• [Data supplied]
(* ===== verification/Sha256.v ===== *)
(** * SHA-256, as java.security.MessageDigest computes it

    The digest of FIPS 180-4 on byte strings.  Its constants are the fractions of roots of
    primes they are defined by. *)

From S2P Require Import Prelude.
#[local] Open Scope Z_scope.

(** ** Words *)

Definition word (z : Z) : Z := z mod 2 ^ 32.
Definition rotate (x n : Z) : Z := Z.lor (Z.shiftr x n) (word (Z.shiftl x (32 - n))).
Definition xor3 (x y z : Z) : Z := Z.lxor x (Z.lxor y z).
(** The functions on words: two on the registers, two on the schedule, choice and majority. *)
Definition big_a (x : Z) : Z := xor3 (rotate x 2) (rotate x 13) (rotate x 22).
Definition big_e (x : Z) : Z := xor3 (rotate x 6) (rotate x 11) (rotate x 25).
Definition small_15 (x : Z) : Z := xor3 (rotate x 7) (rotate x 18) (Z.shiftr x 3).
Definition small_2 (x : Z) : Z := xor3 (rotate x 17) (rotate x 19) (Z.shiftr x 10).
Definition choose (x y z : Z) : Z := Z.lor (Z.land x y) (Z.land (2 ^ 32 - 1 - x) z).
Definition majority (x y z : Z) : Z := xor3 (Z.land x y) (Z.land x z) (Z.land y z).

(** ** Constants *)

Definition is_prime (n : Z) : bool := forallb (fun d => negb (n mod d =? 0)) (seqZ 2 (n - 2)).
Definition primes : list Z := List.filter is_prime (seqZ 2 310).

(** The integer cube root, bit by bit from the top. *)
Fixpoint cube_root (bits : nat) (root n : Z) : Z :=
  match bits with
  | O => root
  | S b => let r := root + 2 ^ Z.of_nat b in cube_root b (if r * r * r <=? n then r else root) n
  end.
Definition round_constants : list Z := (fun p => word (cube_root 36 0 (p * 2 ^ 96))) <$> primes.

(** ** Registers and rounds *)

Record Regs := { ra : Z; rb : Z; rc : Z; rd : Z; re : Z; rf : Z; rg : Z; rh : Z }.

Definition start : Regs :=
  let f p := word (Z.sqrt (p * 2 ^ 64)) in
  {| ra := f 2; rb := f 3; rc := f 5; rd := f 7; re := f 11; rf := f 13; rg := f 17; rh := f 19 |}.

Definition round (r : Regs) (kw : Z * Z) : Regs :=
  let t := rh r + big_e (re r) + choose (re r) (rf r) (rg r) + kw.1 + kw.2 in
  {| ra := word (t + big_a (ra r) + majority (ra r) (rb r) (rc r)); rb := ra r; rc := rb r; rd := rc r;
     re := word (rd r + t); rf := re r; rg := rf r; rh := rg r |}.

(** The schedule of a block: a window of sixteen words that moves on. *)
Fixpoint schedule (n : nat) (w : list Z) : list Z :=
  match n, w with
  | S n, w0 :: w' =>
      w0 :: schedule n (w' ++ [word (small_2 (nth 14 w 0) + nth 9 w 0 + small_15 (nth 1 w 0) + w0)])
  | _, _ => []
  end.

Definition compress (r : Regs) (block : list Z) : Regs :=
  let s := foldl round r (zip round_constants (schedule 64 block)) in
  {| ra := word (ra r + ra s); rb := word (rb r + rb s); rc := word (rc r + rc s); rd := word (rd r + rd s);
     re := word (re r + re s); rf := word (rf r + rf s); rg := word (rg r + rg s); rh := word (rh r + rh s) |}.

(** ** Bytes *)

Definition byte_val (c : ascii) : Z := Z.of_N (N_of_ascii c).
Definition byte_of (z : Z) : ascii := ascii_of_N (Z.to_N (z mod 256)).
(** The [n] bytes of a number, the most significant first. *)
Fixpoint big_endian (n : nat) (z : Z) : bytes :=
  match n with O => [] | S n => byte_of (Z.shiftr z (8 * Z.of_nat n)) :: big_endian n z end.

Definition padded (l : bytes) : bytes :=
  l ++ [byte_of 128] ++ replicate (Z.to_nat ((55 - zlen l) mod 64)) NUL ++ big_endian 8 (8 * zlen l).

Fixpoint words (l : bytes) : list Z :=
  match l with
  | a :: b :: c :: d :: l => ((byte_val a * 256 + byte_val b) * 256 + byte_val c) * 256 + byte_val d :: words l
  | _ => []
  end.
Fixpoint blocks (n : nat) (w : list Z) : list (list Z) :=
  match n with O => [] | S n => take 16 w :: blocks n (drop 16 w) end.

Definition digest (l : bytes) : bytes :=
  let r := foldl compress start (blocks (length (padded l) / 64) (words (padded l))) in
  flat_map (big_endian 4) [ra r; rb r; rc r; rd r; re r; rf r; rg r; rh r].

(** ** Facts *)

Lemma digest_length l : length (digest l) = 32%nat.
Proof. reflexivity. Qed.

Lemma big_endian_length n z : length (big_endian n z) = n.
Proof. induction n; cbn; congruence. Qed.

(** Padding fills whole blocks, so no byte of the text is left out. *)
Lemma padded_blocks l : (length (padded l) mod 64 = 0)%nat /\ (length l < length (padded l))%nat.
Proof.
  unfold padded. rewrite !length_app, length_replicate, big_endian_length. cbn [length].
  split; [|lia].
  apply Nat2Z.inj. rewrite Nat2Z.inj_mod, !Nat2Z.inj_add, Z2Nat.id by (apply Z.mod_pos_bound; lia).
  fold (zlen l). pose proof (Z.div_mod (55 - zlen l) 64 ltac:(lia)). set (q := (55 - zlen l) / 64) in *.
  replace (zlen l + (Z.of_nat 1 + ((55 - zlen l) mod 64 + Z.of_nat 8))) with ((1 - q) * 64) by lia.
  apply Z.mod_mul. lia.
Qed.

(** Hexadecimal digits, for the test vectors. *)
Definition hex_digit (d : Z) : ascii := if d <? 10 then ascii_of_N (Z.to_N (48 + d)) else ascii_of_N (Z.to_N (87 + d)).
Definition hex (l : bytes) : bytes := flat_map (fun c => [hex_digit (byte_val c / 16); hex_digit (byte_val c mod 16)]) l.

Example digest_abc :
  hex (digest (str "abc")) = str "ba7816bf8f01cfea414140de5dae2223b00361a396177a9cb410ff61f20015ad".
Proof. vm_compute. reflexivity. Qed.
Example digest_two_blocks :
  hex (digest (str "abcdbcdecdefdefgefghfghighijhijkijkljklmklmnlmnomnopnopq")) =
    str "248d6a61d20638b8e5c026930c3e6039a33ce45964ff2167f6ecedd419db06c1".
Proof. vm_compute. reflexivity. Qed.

• [Task to complete] Your answer must be one number: the count of lines in the entries that contain the string "choose".

• [Task solution] 2